(Problem details) Search the entries for the word "ErrClosing" and report each line that has it.

++++++

(* ===== verification/NodeRun.v ===== *)
(** A node from start to exit, from [run] of [src/cmd/server/main.go].

    [boot] is [run] up to serving: every step that can refuse, in its order. [finish] is
    what it does once serving ends, by a signal or because the listener failed. What
    lies between is the calls of [Handlers]. *)

From Stdlib Require Import ZArith Lia Ascii String.
From stdpp Require Import base gmap list strings.
From S2P Require Import Prelude Types Book BookInv BookSpec BookRefine BookProps.
From S2P Require Import Accounts AccountsInv AccountsSolv AccountsProps WalRecord Sequencer SeqFacts SeqProps.
From S2P Require Import VenueFacts Venue VenueProps SeqRun Bytes WalFormat SegNames Wal WalDir WalInv WalLaw WalStep WalRecover WalProps.
From S2P Require Import Registry RegistryFacts RegistryProps VenueFlow Status Messages Replication Ledger LedgerFacts LedgerRead Migrations Feed Server ServerFacts ServerProps.
From S2P Require Import Typed TypedVenue Handlers HandlersProps Node NodeProps NodeLife Shutdown.

Open Scope Z_scope.

(** Setting up tracing, from [src/internal/tracing/tracing.go]. What the OpenTelemetry
    library answers is an argument; the sampling fraction, which only it looks at, is left
    out. *)
Module Tracing.
Definition ServiceName : string := "dhukuti-oms".

Inductive tracing_error := ErrExporter | ErrResource.

(** What [Setup] installs: where spans go, and what they say of this node. *)
Record Provider := mkProvider { pv_endpoint : string; pv_service : string; pv_environment : string }.

(** [Setup]: [None] is the no-op that an empty endpoint gets. [exporter] and [merged] say
    whether the exporter is created and the two resources merge. *)
Definition Setup (endpoint environment : string) (exporter merged : bool) : result tracing_error (option Provider) :=
  if bool_decide (endpoint = "") then Good None
  else if negb exporter then Fails ErrExporter
  else if negb merged then Fails ErrResource
  else Good (Some (mkProvider endpoint ServiceName environment)).

(** Nothing is installed but for an endpoint, and then what was asked for; without one,
    nothing can go wrong. *)
Lemma Setup_spec endpoint environment exporter merged :
  match Setup endpoint environment exporter merged with
  | Good None => endpoint = ""%string
  | Good (Some p) => endpoint <> ""%string /\ p = mkProvider endpoint ServiceName environment /\ exporter = true /\ merged = true
  | Fails _ => endpoint <> ""%string /\ exporter && merged = false
  end.
Proof. unfold Setup. case_bool_decide; [done|]. destruct exporter, merged; by split_and?. Qed.
End Tracing.
Import Tracing.

(** The flags that decide what a node is made of. *)
Record ServerFlags := mkServerFlags {
  fl_config : Config;
  fl_dsn : string;
  fl_metricsAddr : string;
  fl_otlpAddr : string;
  fl_otlpEnv : string
}.

(** What the rest of the world answers a starting node: whether the database is
    reached, the migrations in the binary and the answers of the calls that apply
    them, whether the balances can be read, whether the trace exporter is
    created and its resources merge, and whether the address is free. *)
Record World := mkWorld {
  wo_open : bool;
  wo_entries : list (string * bool);
  wo_migrate : list DbRes;
  wo_balances : bool;
  wo_exporter : bool;
  wo_resource : bool;
  wo_listen : bool
}.

Inductive run_error :=
| ErrOpenLedger
| ErrMigrate (e : ledger_error)
| ErrTracing (e : tracing_error)
| ErrStart (e : start_error)
| ErrListen
| ErrServe
| ErrClosing (errs : list (string * oms_error)).

Record Db := mkDb { db_schema : Schema; db_journal : Journal }.

(** A node that serves. Replication keeps its followers' progress, which is also where
    the metrics read the lag. *)
Record Running := mkRunning {
  rn_server : Server;
  rn_repl : option (gmap string followerProgress);
  rn_metrics : bool
}.

(** The ledger, if there is to be one. *)
Definition open_settle (fl : ServerFlags) (wo : World) (db : Db) : Db * result run_error (option Journal) :=
  if bool_decide (fl_dsn fl = "") then (db, Good None) else
  if negb (wo_open wo) then (db, Fails ErrOpenLedger) else
  match Migrate (wo_entries wo) (wo_migrate wo) (db_schema db) with
  | (s, Some e) => (mkDb s (db_journal db), Fails (ErrMigrate e))
  | (s, None) => (mkDb s (db_journal db), Good (Some (db_journal db)))
  end.

Definition boot (fl : ServerFlags) (wo : World) (db : Db) (dk : gmap string Dir) : Db * result run_error Running :=
  match open_settle fl wo db with
  | (db, Fails e) => (db, Fails e)
  | (db, Good settle) =>
      (db,
       match Setup (fl_otlpAddr fl) (fl_otlpEnv fl) (wo_exporter wo) (wo_resource wo) with
       | Fails e => Fails (ErrTracing e)
       | Good _ =>
       if bool_decide (is_Some settle) && negb (wo_balances wo) then Fails (ErrStart (ErrRebuild ErrDatabase)) else
       match Node.start (fl_config fl) settle dk with
       | Fails e => Fails (ErrStart e)
       | Good sv =>
           let repl := if bool_decide (cf_walDir (fl_config fl) = "") then None else Some (∅ : gmap string followerProgress) in
           if negb (wo_listen wo) then Fails ErrListen else
           Good (mkRunning sv repl (negb (bool_decide (fl_metricsAddr fl = ""))))
       end
       end)
  end.

(** How serving ends, and whether [Serve] then has no error to return. *)
Inductive ending := ServeEnds (ok : bool) | Signalled (ok : bool).
Definition serve_ok (e : ending) : bool := match e with ServeEnds ok | Signalled ok => ok end.

(** A listener that fails returns at once, its logs left open. After a signal the
    requests are drained, or cut off, and the registry is closed. *)
Definition finish (e : ending) (sv : Server) : outcome (Server * option run_error) :=
  match e with
  | ServeEnds ok => Ok (sv, if ok then None else Some ErrServe)
  | Signalled ok =>
      '(sv, errs) ← shutdown sv;
      Ok (sv, match errs with [] => if ok then None else Some ErrServe | _ => Some (ErrClosing errs) end)
  end.

(** * Starting *)

Lemma applied_recorded names : forall calls db rest db', migrate_loop names calls db = (rest, db', None) ->
  Migrations.recorded db ⊆ Migrations.recorded db' /\ names ⊆ Migrations.recorded db'.
Proof.
  induction names as [|name names IH]; intros calls db rest db'; cbn [migrate_loop]; [intros [= <- <-]; split; set_solver|].
  pose proof (applyMigration_spec name calls db) as Hs. destruct (applyMigration name calls db) as [[c1 db1] [e|]]; [done|].
  destruct Hs as (_ & Hr & Hin & _). specialize (Hin eq_refl). intros Hl. destruct (IH _ _ _ _ Hl) as [H1 H2].
  assert (Migrations.recorded db ⊆ Migrations.recorded db1) by (destruct Hr as [[-> _]|(_ & -> & _)]; set_solver). split; set_solver.
Qed.

Lemma Migrate_recorded entries calls db db' : Migrate entries calls db = (db', None) -> migrationNames entries ⊆ Migrations.recorded db'.
Proof.
  unfold Migrate. destruct (create_table calls db) as [[c1 db1] [e|]]; [done|].
  destruct (migrate_loop _ c1 db1) as [[c2 db2] e2] eqn:Hm. intros [= <- ->]. by eapply applied_recorded.
Qed.

Lemma open_settle_spec fl wo db : let '(db', r) := open_settle fl wo db in
  db_journal db' = db_journal db /\
  match r with
  | Good None => fl_dsn fl = ""%string /\ db' = db
  | Good (Some j) => fl_dsn fl <> ""%string /\ wo_open wo = true /\ j = db_journal db /\ migrationNames (wo_entries wo) ⊆ Migrations.recorded (db_schema db')
  | Fails _ => fl_dsn fl <> ""%string
  end.
Proof.
  unfold open_settle. case_bool_decide as Hd; [done|]. destruct (wo_open wo); [|done]. cbn [negb].
  destruct (Migrate _ _ _) as [s [e|]] eqn:Hm; [done|]. split_and!; try done. by eapply Migrate_recorded.
Qed.

Lemma start_shape cf settle dk sv : Node.start cf settle dk = Good sv ->
  sv_ledger sv = settle /\ disk (sv_venue sv) = dk /\ seqs (registry (sv_venue sv)) = ∅ /\ rg_walDir (registry (sv_venue sv)) = cf_walDir cf.
Proof. unfold Node.start. destruct (rebuild settle); cbn [mbind result_bind]; [|done]. by intros [= <-]. Qed.

(** What a node that serves has been through. *)
Record booted (fl : ServerFlags) (wo : World) (db db' : Db) (dk : gmap string Dir) (rn : Running) : Prop := {
  bt_start : Node.start (fl_config fl) (sv_ledger (rn_server rn)) dk = Good (rn_server rn);
  bt_ledger : sv_ledger (rn_server rn) = if bool_decide (fl_dsn fl = "") then None else Some (db_journal db);
  bt_schema : fl_dsn fl <> ""%string -> migrationNames (wo_entries wo) ⊆ Migrations.recorded (db_schema db');
  bt_answers : (fl_otlpAddr fl <> ""%string -> wo_exporter wo = true /\ wo_resource wo = true) /\ wo_listen wo = true /\ (fl_dsn fl <> ""%string -> wo_open wo = true /\ wo_balances wo = true);
  bt_untouched : disk (sv_venue (rn_server rn)) = dk /\ seqs (registry (sv_venue (rn_server rn))) = ∅;
  bt_repl : rn_repl rn = if bool_decide (cf_walDir (fl_config fl) = "") then None else Some ∅
}.

Lemma boot_spec fl wo db dk : let '(db', r) := boot fl wo db dk in
  db_journal db' = db_journal db /\ match r with Good rn => booted fl wo db db' dk rn | Fails _ => True end.
Proof.
  unfold boot. pose proof (open_settle_spec fl wo db) as Hs. destruct (open_settle fl wo db) as [db' [settle|e]]; [|by destruct Hs].
  destruct Hs as [Hj Hs]. split; [done|]. pose proof (Setup_spec (fl_otlpAddr fl) (fl_otlpEnv fl) (wo_exporter wo) (wo_resource wo)) as Ht.
  destruct (Setup _ _ _ _) as [prov|et]; [|done].
  assert (Ht' : fl_otlpAddr fl <> ""%string -> wo_exporter wo = true /\ wo_resource wo = true)
    by (intros Hne; destruct prov; [split; apply Ht|done]).
  destruct (bool_decide (is_Some settle) && negb (wo_balances wo)) eqn:Hb; [done|].
  destruct (Node.start (fl_config fl) settle dk) as [sv|e] eqn:Hst; [|done]. destruct (wo_listen wo) eqn:Hl; [|done]. cbn [negb].
  destruct (start_shape _ _ _ _ Hst) as (Hsl & Hd & Hq & _).
  split; cbn [rn_server rn_repl]; rewrite ?Hsl; try done.
  - destruct settle as [j|]; [destruct Hs as (Hne & _ & -> & _); by rewrite bool_decide_false|destruct Hs as [He _]; by rewrite bool_decide_true].
  - destruct settle as [j|]; [by destruct Hs as (_ & _ & _ & ?)|by destruct Hs].
  - split_and!; try done. intros Hne. destruct settle as [j|]; [|by destruct Hs]. destruct Hs as (_ & Ho & _). split; [done|].
    rewrite bool_decide_true in Hb by done. by destruct (wo_balances wo).
Qed.

(** * A life *)

Section Run.
Context `{CodecLaws}.

(** What is on disk when a node has ended and its successor starts: the closed logs, or
    after a failed listener whatever a crash may leave of the open ones. *)
Definition left_on_disk (e : ending) (c : Calls) (sv : Server) (dk : gmap string Dir) : Prop :=
  match e with
  | Signalled _ => dk = disk (sv_venue sv)
  | ServeEnds _ => forall symbol,
      match seqs (registry (sv_venue (cl_server c))) !! symbol with
      | Some s => forall w, sq_wal s = Some w -> crashed (wr_dir w) (default (mkDir ∅ []) (dk !! symbol))
      | None => default (mkDir ∅ []) (dk !! symbol) = dir_at symbol (sv_venue (cl_server c))
      end
  end.

Lemma left_restarted e c sv res dk st0 : consistent (sv_venue (cl_server c)) -> finish e (cl_server c) = Ok (sv, res) ->
  left_on_disk e c sv dk -> (forall symbol s, seqs (registry (sv_venue (cl_server c))) !! symbol = Some s -> sq_walErr s = None) ->
  fresh_state st0 -> disk st0 = dk -> restarted (sv_venue (cl_server c)) st0.
Proof.
  intros Hc Hfin Hleft He Hf Hd. destruct e as [ok|ok]; cbn [finish left_on_disk] in *.
  - split; [done| |].
    + intros symbol s Hs. specialize (Hleft symbol). rewrite Hs in Hleft. destruct (co_open _ Hc symbol s Hs) as (_ & _ & Hat).
      destruct (running_wal s (at_running _ _ Hat)) as [w Hw]. exists w. split_and!; [done|by eapply He|].
      unfold dir_at. rewrite Hd. by apply Hleft.
    + intros symbol Hs. specialize (Hleft symbol). rewrite Hs in Hleft. unfold dir_at at 1. by rewrite Hd.
  - unfold shutdown in Hfin. destruct (Registry_Close _) as [[st' errs]| |] eqn:Hcl; try done. cbn [mbind outcome_bind] in Hfin.
    injection Hfin as <- _. subst dk. by eapply closed_restarted.
Qed.

Lemma finish_total e c : consistent (sv_venue (cl_server c)) -> exists sv res, finish e (cl_server c) = Ok (sv, res) /\
  (res = None -> serve_ok e = true /\ (e = Signalled true -> shutdown (cl_server c) = Ok (sv, []))) /\
  (forall errs, res = Some (ErrClosing errs) -> errs <> [] /\ errs.*1 ⊆ Symbols (sv_venue (cl_server c))).
Proof.
  intros Hc. destruct e as [ok|ok]; cbn [finish serve_ok].
  - eexists _, _. split; [reflexivity|]. by destruct ok.
  - destruct (Registry_Close_spec _ Hc) as (st' & errs & Hcl & _ & _ & Hsub & _). unfold shutdown. rewrite Hcl. cbn [mbind outcome_bind].
    eexists _, _. split; [reflexivity|]. destruct errs as [|p errs]; [by destruct ok|]. split; [done|]. by intros errs0 [= <-].
Qed.

End Run.

(** * Witnesses *)

Module RunDemo.
Import StoreDemo LifeDemo ShutdownDemo.

Definition flags : ServerFlags := mkServerFlags cf "postgres://" "" "" "dev".
Definition good : World := mkWorld true [("0001_journal.sql"%string, false)] [] true true true true.
Definition db0 : Db := mkDb (mkSchema false [] []) j0.
Definition node : Running := mkRunning sv0 (Some ∅) false.

Lemma boots : exists db', boot flags good db0 dk0 = (db', Good node).
Proof. eexists. vm_compute. reflexivity. Qed.
End RunDemo.


(** * A node without logs *)

Module VolatileDemo.
Import StoreDemo.

(** The flags allow a ledger without a log. In one life "acct-0" sells 3 shares at 500 to
    "acct-1", in the next 7 at 900. *)
Definition flags : ServerFlags := mkServerFlags (mkConfig "" 2 "NABIL") "postgres://" "" "" "dev".
Definition order_of (account : string) (side price q : Z) : PlaceOrderRequest :=
  mkPlaceOrder "NABIL" account side OrderType_ORDER_TYPE_LIMIT price q.

(** One life: boot, a sale, a purchase; the answer and the journal left. *)
Definition life (price q : Z) (db : Db) : option (string * Db) :=
  match boot flags RunDemo.good db ∅ with
  | (db', Good rn) =>
      match PlaceOrder id 7 (Served [] []) [] (order_of "acct-0" Side_SIDE_SELL price q) (rn_server rn) with
      | Ok (sv, _, _) =>
          match PlaceOrder id 7 (Served [] []) [] (order_of "acct-1" Side_SIDE_BUY price q) sv with
          | Ok (sv, label, Good resp) => if bool_decide (pr_Trades resp = []) then None else
              (fun j => (label, mkDb (db_schema db') j)) <$> sv_ledger sv
          | _ => None
          end
      | _ => None
      end
  | _ => None
  end.
Definition db0 : Db := mkDb (mkSchema false [] []) ∅.
Definition db1 : Db := match life 500 3 db0 with Some (_, db) => db | None => db0 end.
End VolatileDemo.

(** A node with a ledger and no logs numbers its trades from 1 in every life, and the
    journal takes the trades of the second for those of the first: the order is
    accepted, the trade executed, and nothing is journalled. *)
Example volatile_lives_collide :
  VolatileDemo.life 500 3 VolatileDemo.db0 = Some ("accepted"%string, VolatileDemo.db1) /\
  size (db_journal VolatileDemo.db1) = 4%nat /\
  VolatileDemo.life 900 7 VolatileDemo.db1 = Some ("accepted"%string, VolatileDemo.db1).
Proof. split_and!; vm_compute; reflexivity. Qed.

++++++

(Finished exercise)
| ErrClosing (errs : list (string * oms_error)).
      Ok (sv, match errs with [] => if ok then None else Some ErrServe | _ => Some (ErrClosing errs) end)
  (forall errs, res = Some (ErrClosing errs) -> errs <> [] /\ errs.*1 ⊆ Symbols (sv_venue (cl_server c))).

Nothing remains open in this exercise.